Generally you will use this in two scenarios: incremental pull and cold start.

Glossary

When using this feature, it's helpful to understand the following terms:

Expungement data: Data completely deleted from DataStore, considered redundant or obsolete
CDC: Change Data Capture, tracks database record changes (INSERT, UPDATE, DELETE)
DML: Data Manipulation Language (SELECT, INSERT, UPDATE, DELETE)
Sproc: Stored procedure in SQL
UserTableName: Name of the table in the your Azure SQL database
TableName: Name of the table in the Axon DataStore
TablePrimaryKey: Primary key of a table (e.g., Id in IncidentReport or EntIncident)

Recommendations

Following these guidelines ensures your organization's incremental pulling works as expected:

Use the same schema, table name, and column name as DataStore in your Azure SQL database. If these items do not match, you must map the tables between your database and the DataStore.
- You can find all supported tables and columns by retrieving the information schema.
When new tables are added to the DataStore in their corresponding label group, CDC is automatically enabled.
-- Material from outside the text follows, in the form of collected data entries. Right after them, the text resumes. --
Lemma config_list_spec get add del clear :
  get default_config = [] -> (forall c, list_effect get add del clear c) ->
  (forall x y, add x <> del y) -> (forall x, add x <> clear) -> (forall x, del x <> clear) ->
  (forall x y, add x = add y -> x = y) -> (forall x y, del x = del y -> x = y) ->
  forall cs x, x ∈ get (config_after cs) <-> added add del clear cs x.
Proof.
  intros Hd Hc Had Hac Hdc Hinj Hinj' cs x. unfold config_after.
  induction cs as [|c cs IH] using rev_ind.
  { cbn [fold_left]. rewrite Hd. split; [by intros ?%not_elem_of_nil|].
    intros (pre & post & E & _). by destruct pre. }
  rewrite fold_left_app, added_snoc. cbn [fold_left].
  destruct (Hc c) as [(y & -> & ->)|[(y & -> & ->)|[(-> & ->)|(Hne & Hne' & ->)]]].
  - rewrite elem_of_app, list_elem_of_singleton, IH. split.
    + intros [H| ->]; [right|by left]. split_and!; [done|apply Had|apply Hac].
    + intros [E%Hinj|[H _]]; [by right|by left].
  - rewrite retain_ne_spec, IH. split.
    + intros [H Hxy]. right. split_and!; [done| |apply Hdc]. by intros E%Hinj'.
    + intros [E|(H & H1 & _)]; [by destruct (Had x y)|]. split; [done|]. by intros ->.
  - split; [by intros ?%not_elem_of_nil|]. intros [E|(_ & _ & ?)]; [by destruct (Hac x)|done].
  - rewrite IH. destruct (Hne x). naive_solver.
Qed.
End lists.

(** The listeners and mount points [compile] returns are those the script
    added and did not take back later: an address is in the list exactly when it
    was given to [listen] (or [mount]) and no later [kill] of it (or [unmount])
    and no later [killall] (or [unmountall]) follows. *)
Theorem compile_config_lists {F} (p : script F) cfg rs q w :
  compile p = Ok (cfg, rs, q, w) ->
  forall x,
  (x ∈ fuse_mounts cfg <-> added FuseMount FuseUnmount FuseUnmountAll (calls p) x) /\
  (x ∈ ninep_listeners cfg <-> added NinepListen NinepKill NinepKillAll (calls p) x) /\
  (x ∈ sshfs_listeners cfg <-> added SshfsListen SshfsKill SshfsKillAll (calls p) x).
Proof.
  rewrite compile_run. destruct (ending p) as [[]|]; [|done]. intros [= <- _ _ _] x.
  split_and!; (apply config_list_spec; try done; try congruence);
    (intros c; destruct c; unfold list_effect; cbn; try (right; right; right; by naive_solver);
     naive_solver).
Qed.

(** * Requests *)
Section requests.
Context {F L Trie : Type}.
Variable apply : F -> L -> gmap bytes bytes -> option bytes -> L * result bytes bytes.

(** What a call of a function gives. *)
Definition func_reply (f : F) (l : L) (params : gmap bytes bytes) (data : bytes) :
    L * result HandlerResponse bytes :=
  let '(l, r) := apply f l params (if is_empty data then None else Some data) in
  (l, match r with
      | Ok s => Ok (mkHandlerResponse s None false)
      | Err e => Err (str "Lua handler error: " ++ e)
      end).

(** A worker as the handler task of the router: it answers every request. *)
Definition lua_worker (rt : HandlerRuntime F) (l : L) (req : HandlerRequest) : L * handler_reply :=
  let '(l, r) := call_lua apply rt l req in (l, HReplied r).

(** What a worker's run files under the name of a registration: the function at
    the same place in its own registrations. *)
Lemma worker_func_at (p p' : script F) cfg rs q w rt i r :
  compile p = Ok (cfg, rs, q, w) -> from_bytecodes p' = Ok rt -> rs !! i = Some r ->
  rr_handler_name r = route_name i /\ rt_funcs rt !! rr_handler_name r = snd <$> registrations p' !! i.
Proof.
  rewrite compile_run, from_bytecodes_run. destruct (ending p) as [[]|]; [|done].
  intros [= <- <- <- <-]. destruct (ending p') as [[]|]; [|done]. intros [= <-].
  rewrite list_lookup_imap. destruct (registrations p !! i) as [x|]; [|done]. intros [= <-].
  split; [done|]. cbn [rt_funcs named rr_handler_name]. unfold routes_after.
  destruct (route_calls (calls p')) as [_ Hf]. apply Hf.
Qed.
When made aware of these changes, you should wait to consume new tables until your schema is ready.
If a record fails, you can pull it again using its primary key.
Perform an incremental pull after a cold start to handle expungement data.
Do not place foreign keys on tables. This complicates deletion, requiring child entities to be deleted before the parent is deleted.

Incremental pulling

The Axon DataStore team provides a stored procedure you can execute to retrieve data changes, including primary keys and associated operations. The diagram below illustrates this process:

Retrieve data changes

The first step in performing an incremental pull is to execute the axon.usp_PullDataByRange stored procedure. This procedure returns a list of data changes for a specific table within a given time range, based on the timestamp when each change was captured in the CDC tables.

Copy

EXEC axon.usp_PullDataByRange @BeginTime @EndTime @SchemaName @TableName

Use the following inputs for this query:

BeginTime: The beginning time to start the pull; input in SQL datetime2 format and UTC timezone
EndTime: The end time to finish the pull; input in SQL datetime2 format and UTC timezone
SchemaName: Records or Standards
TableName: Specific table name within the given time range

Note

After each pull, save the value used for EndTime. On the next pull, use that EndTime value as the new BeginTime. This ensures you only retrieve new changes with each pull.

For example:

Copy

-- Execute sproc to retrieve one specific table
EXEC axon.usp_PullDataByRange N'2024-01-01 00:00:00', N'2024-01-02 00:00:00', N'Records', N'IncidentReport';

The result of this query is a table that contains the following columns:

SchemaName: Records or Standards
TableName: The table name in DataStore (Reports, Cases, etc.)
Operation: DELETE or UPSERT
Primary Key: Contains one or more pairs of columns (composite keys):
- PK_Column1Name: The name of the primary key column
- PK_Column1Value: The value in the primary key column

See below for an example result you would see after querying IncidentReport:

SchemaName	TableName	PK_Column1Name	PK_Column1Value	Operation
RECORDS	IncidentReport	Id	63575741-cf6f-4a73-adaa-11451f4798a5	UPSERT
RECORDS	IncidentReport	Id	72b3563b-141b-4e7e-af99-1d053063eaba	DELETE
RECORDS	IncidentReport	Id	e4d7e926-26a9-4af2-8604-3447b66338f0	UPSERT
RECORDS	IncidentReport	Id	8805387e-5413-47f7-aaaa-7a056eb44aaa	DELETE

The example result below shows that IncidentReport_EntPerson has primary key columns of ID and ReportId, indicating that you must query both columns.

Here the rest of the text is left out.